(Collected data entries)
---
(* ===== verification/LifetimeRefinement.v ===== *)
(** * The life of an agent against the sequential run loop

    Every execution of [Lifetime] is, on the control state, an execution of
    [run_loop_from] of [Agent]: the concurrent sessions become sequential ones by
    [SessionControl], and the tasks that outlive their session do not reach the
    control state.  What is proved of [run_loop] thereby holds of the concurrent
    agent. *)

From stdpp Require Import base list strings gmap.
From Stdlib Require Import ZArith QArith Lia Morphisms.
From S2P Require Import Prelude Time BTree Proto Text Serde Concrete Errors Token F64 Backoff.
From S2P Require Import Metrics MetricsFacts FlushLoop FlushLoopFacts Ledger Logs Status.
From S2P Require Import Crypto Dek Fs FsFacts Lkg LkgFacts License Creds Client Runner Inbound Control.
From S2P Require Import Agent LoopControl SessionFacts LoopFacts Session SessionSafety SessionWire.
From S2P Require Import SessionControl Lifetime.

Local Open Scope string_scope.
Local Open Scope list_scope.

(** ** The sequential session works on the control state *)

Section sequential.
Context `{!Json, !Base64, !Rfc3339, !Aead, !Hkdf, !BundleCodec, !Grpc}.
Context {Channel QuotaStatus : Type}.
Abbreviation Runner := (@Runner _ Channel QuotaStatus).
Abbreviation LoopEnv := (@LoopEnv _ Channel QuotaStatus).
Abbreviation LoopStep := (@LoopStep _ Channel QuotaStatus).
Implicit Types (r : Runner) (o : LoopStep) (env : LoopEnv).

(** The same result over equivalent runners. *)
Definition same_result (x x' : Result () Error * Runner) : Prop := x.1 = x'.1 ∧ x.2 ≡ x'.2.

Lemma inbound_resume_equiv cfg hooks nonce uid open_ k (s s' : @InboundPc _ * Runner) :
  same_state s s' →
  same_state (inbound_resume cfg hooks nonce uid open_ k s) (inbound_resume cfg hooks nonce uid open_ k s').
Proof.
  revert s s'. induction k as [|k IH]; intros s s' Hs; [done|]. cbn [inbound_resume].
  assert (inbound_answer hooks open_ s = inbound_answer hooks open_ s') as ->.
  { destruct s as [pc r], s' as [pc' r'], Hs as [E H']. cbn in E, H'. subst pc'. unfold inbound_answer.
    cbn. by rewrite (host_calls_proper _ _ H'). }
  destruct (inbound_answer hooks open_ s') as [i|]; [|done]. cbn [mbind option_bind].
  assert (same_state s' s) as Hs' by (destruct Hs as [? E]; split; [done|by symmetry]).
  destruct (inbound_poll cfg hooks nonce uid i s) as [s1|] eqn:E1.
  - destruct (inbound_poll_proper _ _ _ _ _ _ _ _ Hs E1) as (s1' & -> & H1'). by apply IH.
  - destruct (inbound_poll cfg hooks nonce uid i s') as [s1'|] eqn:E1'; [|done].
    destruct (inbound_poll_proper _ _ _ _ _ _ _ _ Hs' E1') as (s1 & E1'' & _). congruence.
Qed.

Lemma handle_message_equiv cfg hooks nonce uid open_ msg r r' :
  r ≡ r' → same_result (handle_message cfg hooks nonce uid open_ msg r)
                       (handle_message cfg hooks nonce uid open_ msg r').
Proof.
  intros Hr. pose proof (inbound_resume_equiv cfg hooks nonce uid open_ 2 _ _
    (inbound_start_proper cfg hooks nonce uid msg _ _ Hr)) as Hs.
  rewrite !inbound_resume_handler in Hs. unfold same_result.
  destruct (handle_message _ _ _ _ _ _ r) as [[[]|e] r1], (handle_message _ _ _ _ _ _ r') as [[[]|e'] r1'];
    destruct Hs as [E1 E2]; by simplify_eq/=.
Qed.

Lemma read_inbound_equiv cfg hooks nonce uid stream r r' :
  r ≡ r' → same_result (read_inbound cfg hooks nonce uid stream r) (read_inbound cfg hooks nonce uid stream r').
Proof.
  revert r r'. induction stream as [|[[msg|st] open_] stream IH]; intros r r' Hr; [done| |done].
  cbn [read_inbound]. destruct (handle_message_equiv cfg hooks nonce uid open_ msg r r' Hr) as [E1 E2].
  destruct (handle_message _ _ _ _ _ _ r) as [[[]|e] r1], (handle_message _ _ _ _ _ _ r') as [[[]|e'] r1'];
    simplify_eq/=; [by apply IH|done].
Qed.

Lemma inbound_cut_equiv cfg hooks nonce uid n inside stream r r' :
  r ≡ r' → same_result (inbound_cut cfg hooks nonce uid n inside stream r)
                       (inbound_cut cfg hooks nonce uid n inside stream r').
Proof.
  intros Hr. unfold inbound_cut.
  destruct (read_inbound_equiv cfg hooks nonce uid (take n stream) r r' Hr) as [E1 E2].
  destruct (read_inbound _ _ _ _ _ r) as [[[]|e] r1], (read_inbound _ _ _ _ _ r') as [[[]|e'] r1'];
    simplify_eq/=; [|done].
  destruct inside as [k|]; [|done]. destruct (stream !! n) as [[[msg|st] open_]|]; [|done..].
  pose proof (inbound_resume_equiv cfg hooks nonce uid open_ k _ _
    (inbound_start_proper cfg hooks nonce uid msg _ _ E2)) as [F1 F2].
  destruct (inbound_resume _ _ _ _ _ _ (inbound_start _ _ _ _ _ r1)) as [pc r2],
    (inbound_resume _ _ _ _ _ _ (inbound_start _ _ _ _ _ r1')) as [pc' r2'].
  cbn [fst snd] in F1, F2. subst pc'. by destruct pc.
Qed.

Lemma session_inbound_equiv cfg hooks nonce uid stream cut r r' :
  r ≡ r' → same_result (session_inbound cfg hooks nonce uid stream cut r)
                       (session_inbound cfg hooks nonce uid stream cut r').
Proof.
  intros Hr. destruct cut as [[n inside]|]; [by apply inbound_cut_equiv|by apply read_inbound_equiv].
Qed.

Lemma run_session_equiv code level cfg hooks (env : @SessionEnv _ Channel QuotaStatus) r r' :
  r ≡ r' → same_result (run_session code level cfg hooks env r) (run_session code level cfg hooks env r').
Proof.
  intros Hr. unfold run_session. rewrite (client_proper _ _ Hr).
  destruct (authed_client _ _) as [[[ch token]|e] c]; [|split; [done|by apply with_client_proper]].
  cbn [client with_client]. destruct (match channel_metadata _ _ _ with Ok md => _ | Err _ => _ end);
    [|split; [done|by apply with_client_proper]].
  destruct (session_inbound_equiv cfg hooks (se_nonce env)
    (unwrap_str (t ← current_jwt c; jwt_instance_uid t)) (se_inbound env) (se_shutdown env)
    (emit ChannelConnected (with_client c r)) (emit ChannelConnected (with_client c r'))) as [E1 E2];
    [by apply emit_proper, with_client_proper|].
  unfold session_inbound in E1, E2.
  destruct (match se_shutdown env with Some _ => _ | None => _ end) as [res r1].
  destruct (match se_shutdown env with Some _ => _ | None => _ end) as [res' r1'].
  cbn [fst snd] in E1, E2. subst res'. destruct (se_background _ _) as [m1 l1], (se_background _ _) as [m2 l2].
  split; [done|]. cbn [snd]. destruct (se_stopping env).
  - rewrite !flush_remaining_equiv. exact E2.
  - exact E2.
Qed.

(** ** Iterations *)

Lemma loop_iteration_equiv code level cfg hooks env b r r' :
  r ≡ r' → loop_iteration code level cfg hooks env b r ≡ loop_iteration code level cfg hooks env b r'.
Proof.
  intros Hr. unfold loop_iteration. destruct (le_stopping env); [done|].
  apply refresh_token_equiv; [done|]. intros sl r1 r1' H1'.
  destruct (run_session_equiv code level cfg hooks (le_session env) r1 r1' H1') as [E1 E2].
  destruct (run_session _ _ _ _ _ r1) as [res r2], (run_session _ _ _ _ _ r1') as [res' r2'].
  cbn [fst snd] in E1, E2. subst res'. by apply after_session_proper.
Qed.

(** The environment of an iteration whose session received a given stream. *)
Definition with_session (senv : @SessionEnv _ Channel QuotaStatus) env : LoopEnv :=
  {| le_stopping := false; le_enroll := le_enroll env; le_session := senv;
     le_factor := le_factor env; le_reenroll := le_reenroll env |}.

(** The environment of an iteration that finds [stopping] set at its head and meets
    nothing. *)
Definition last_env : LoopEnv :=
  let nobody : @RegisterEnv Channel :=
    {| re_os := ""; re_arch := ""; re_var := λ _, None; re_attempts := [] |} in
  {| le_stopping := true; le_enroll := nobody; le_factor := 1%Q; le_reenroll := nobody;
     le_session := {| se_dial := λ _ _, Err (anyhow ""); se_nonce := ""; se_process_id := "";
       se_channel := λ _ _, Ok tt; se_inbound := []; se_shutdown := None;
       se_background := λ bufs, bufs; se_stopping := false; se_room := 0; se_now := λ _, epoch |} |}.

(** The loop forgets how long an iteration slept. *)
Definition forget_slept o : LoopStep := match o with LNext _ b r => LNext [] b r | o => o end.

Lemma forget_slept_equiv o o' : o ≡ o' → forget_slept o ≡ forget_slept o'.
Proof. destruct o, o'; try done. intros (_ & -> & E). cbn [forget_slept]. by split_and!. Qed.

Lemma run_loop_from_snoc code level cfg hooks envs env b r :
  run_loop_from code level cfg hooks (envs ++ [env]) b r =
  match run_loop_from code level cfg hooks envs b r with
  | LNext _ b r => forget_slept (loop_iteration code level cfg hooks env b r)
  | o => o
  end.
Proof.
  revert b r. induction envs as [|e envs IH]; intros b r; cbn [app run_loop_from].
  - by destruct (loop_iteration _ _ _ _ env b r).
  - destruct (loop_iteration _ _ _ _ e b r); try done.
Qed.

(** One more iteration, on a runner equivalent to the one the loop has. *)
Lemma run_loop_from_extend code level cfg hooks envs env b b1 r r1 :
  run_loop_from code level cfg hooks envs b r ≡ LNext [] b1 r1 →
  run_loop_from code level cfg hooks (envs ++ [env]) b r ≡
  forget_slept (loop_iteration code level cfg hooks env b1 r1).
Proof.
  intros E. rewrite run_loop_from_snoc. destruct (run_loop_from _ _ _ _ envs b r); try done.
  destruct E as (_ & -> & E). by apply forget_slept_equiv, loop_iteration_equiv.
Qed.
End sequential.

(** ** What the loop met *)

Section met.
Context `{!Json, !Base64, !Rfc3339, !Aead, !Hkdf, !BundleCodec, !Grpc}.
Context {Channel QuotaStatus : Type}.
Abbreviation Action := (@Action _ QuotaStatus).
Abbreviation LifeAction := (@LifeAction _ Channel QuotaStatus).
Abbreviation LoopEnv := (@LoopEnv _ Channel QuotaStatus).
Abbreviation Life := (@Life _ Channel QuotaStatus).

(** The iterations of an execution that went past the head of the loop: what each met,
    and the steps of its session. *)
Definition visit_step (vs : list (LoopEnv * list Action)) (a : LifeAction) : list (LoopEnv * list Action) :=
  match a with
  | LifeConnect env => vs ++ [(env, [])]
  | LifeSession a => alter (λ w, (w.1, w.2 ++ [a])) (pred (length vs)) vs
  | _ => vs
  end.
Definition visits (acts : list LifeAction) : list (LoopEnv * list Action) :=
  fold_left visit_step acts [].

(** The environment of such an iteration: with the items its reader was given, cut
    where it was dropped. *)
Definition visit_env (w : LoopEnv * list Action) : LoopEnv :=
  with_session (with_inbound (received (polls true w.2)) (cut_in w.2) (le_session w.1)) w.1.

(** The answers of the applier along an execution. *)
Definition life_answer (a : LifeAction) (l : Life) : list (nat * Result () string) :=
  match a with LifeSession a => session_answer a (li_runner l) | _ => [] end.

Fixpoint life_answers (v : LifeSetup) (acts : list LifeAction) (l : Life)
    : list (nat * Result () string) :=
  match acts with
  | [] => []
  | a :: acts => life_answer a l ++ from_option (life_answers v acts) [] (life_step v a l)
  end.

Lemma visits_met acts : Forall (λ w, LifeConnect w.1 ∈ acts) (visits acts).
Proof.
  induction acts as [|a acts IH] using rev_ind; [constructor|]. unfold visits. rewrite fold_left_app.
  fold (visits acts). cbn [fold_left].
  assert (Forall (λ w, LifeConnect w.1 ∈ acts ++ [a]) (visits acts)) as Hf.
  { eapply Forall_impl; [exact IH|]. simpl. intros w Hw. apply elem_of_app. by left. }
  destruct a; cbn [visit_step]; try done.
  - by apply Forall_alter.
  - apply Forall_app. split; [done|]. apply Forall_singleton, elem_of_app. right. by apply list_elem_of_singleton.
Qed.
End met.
---
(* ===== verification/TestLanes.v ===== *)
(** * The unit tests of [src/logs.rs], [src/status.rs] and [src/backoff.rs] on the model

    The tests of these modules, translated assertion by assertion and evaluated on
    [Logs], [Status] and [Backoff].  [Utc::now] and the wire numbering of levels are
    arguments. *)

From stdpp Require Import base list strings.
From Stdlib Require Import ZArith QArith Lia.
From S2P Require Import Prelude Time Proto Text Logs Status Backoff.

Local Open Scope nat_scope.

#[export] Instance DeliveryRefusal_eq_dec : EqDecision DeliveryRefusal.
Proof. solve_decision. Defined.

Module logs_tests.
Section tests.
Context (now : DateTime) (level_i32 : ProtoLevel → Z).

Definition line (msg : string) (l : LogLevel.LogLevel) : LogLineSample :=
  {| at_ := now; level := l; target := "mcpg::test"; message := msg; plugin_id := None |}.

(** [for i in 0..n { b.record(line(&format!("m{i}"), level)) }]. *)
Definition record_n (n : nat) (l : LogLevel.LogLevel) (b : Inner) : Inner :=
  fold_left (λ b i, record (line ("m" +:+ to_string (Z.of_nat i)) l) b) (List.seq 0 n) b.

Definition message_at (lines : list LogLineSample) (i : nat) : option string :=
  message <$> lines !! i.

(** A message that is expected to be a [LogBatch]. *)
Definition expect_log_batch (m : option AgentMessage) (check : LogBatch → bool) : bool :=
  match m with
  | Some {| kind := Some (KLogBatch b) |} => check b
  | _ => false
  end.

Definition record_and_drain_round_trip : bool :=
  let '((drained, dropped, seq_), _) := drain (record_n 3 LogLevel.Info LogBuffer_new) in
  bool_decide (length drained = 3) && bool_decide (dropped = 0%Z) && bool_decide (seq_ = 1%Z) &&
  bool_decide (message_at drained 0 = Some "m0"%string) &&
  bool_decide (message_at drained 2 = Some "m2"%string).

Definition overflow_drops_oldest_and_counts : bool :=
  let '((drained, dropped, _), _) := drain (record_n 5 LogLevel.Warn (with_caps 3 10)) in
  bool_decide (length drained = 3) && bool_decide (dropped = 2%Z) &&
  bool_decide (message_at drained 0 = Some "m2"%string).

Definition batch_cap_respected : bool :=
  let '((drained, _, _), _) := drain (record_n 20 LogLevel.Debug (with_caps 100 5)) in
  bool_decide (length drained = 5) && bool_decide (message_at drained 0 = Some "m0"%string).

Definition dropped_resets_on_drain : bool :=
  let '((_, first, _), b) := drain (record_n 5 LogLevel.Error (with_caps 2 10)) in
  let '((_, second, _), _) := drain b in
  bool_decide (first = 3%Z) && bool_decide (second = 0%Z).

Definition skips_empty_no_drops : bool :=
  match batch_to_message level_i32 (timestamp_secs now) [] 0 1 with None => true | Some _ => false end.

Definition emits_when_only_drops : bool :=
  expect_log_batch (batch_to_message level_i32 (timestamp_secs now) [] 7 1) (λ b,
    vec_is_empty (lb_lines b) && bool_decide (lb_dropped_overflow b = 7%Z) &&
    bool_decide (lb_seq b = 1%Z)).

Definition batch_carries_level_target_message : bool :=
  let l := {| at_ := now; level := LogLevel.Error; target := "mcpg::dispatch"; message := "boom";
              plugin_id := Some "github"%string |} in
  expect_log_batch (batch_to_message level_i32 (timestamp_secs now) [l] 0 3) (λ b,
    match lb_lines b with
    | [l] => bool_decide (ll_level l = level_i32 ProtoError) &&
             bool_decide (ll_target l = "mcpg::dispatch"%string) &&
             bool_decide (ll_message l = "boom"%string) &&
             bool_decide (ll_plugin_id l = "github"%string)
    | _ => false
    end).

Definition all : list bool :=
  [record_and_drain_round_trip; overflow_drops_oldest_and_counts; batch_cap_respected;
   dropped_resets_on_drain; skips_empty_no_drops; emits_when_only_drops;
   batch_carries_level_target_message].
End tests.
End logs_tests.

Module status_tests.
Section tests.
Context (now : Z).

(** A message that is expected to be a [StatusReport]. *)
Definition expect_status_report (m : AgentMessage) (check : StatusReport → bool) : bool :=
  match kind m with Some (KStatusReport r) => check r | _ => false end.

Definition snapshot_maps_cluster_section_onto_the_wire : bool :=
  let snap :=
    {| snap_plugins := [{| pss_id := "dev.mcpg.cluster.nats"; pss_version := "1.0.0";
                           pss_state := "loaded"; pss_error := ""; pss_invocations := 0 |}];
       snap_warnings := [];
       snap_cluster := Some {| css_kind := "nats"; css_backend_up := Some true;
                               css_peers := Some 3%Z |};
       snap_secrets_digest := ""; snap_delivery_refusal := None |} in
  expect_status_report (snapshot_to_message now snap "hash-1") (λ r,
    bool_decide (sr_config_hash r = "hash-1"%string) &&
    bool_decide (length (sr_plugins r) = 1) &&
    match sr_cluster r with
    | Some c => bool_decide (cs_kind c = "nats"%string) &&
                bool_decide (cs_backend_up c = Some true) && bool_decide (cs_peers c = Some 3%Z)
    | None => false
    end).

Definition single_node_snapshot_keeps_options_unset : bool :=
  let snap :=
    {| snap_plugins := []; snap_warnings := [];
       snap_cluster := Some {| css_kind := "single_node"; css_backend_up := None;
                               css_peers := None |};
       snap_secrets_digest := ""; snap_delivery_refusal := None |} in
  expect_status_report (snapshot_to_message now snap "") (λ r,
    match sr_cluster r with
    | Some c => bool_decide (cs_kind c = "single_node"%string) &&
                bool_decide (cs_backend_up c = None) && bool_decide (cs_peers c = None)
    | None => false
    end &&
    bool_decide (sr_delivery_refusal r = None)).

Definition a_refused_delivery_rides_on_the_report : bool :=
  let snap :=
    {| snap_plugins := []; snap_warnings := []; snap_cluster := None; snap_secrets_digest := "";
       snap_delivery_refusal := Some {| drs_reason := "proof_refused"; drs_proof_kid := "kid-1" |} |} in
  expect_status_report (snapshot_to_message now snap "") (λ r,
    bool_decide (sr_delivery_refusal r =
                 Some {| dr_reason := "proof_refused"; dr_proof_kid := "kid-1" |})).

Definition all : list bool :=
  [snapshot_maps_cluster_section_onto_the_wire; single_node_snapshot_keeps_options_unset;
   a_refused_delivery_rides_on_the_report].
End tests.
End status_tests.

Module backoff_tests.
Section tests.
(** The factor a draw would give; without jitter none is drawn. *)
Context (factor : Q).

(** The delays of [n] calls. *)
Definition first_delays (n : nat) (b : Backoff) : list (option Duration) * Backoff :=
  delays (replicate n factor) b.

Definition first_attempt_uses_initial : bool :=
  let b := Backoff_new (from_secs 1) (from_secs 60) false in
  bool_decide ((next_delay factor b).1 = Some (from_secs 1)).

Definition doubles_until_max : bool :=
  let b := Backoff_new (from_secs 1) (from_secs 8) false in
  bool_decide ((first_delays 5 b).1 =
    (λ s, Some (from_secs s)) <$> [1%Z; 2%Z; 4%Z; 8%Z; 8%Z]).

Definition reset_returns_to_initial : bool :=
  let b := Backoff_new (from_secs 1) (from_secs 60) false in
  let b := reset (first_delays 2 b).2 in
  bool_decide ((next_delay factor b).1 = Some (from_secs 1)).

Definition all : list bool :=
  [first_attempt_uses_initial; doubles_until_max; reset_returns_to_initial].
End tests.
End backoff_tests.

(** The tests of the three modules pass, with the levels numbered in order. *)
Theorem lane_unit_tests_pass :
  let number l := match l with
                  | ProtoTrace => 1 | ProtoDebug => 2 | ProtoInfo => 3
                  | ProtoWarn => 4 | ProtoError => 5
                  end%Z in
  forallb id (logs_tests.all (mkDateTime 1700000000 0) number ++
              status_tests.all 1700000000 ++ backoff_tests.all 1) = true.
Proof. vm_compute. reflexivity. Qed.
---
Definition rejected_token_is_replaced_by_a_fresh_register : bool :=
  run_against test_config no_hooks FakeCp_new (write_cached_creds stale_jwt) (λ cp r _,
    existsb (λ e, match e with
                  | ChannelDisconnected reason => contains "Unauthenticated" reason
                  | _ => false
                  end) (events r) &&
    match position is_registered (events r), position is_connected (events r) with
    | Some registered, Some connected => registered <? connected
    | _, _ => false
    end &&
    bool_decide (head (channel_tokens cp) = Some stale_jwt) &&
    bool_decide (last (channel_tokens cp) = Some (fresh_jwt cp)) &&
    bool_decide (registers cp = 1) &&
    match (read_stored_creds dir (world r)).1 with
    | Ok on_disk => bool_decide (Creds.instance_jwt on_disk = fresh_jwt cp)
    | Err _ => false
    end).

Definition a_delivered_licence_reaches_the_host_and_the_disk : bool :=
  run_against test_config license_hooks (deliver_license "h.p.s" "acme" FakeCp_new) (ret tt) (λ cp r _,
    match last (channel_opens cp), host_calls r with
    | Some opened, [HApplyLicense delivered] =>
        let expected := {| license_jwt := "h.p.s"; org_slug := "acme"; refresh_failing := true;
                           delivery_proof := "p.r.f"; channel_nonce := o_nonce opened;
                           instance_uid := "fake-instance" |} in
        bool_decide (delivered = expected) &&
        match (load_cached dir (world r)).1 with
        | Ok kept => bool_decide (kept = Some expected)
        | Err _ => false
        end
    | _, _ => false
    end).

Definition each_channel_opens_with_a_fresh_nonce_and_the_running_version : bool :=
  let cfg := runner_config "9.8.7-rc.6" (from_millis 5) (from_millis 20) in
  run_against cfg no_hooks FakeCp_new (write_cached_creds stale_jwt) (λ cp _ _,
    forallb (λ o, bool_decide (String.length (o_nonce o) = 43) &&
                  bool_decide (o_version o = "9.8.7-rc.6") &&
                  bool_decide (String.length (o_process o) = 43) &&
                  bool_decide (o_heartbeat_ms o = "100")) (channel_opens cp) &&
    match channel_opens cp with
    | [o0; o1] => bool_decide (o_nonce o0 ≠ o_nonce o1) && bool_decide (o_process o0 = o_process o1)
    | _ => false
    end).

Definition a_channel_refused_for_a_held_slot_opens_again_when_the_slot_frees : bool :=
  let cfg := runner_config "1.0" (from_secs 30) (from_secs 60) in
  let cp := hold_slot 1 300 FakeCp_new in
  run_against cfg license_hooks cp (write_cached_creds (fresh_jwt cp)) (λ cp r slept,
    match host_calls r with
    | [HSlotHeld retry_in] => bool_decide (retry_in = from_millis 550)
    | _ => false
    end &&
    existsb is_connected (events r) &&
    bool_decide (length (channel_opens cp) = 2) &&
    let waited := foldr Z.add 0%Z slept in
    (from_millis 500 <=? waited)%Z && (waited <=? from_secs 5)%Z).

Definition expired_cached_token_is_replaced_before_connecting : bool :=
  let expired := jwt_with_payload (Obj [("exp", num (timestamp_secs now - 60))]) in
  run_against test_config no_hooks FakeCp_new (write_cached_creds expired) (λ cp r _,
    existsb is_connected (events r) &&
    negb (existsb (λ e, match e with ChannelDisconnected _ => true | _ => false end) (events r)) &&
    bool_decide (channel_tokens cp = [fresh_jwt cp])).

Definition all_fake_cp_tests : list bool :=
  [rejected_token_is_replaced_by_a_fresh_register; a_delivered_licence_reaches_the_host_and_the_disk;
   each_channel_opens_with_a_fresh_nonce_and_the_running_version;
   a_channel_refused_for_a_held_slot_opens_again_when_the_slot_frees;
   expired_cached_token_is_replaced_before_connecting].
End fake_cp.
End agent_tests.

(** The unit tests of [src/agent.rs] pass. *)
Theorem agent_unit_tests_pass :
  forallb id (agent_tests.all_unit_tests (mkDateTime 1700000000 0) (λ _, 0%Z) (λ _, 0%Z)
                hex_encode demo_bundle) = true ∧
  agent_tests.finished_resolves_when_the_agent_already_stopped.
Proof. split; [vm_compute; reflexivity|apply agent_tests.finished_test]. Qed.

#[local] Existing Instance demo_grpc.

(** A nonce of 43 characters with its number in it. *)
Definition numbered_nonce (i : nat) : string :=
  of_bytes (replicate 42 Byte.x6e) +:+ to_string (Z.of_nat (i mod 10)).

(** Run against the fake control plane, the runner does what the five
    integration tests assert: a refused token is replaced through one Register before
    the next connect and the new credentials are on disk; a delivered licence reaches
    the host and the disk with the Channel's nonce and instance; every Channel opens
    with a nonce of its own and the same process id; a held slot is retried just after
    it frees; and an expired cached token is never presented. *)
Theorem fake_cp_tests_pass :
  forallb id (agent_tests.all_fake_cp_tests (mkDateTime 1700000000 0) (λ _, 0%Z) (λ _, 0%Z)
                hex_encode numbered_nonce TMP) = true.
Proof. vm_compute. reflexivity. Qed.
---
**Work to complete:**
Of the entries listed above, reproduce only the lines starting at the line containing "simplify_eq/=; [|done]." and ending at the line containing "(inbound_start_proper cfg hooks nonce uid msg _ _ E2))". Include both, exactly as they stand.

**Exercise output:**
    simplify_eq/=; [|done].
  destruct inside as [k|]; [|done]. destruct (stream !! n) as [[[msg|st] open_]|]; [|done..].
  pose proof (inbound_resume_equiv cfg hooks nonce uid open_ k _ _
    (inbound_start_proper cfg hooks nonce uid msg _ _ E2)) as [F1 F2].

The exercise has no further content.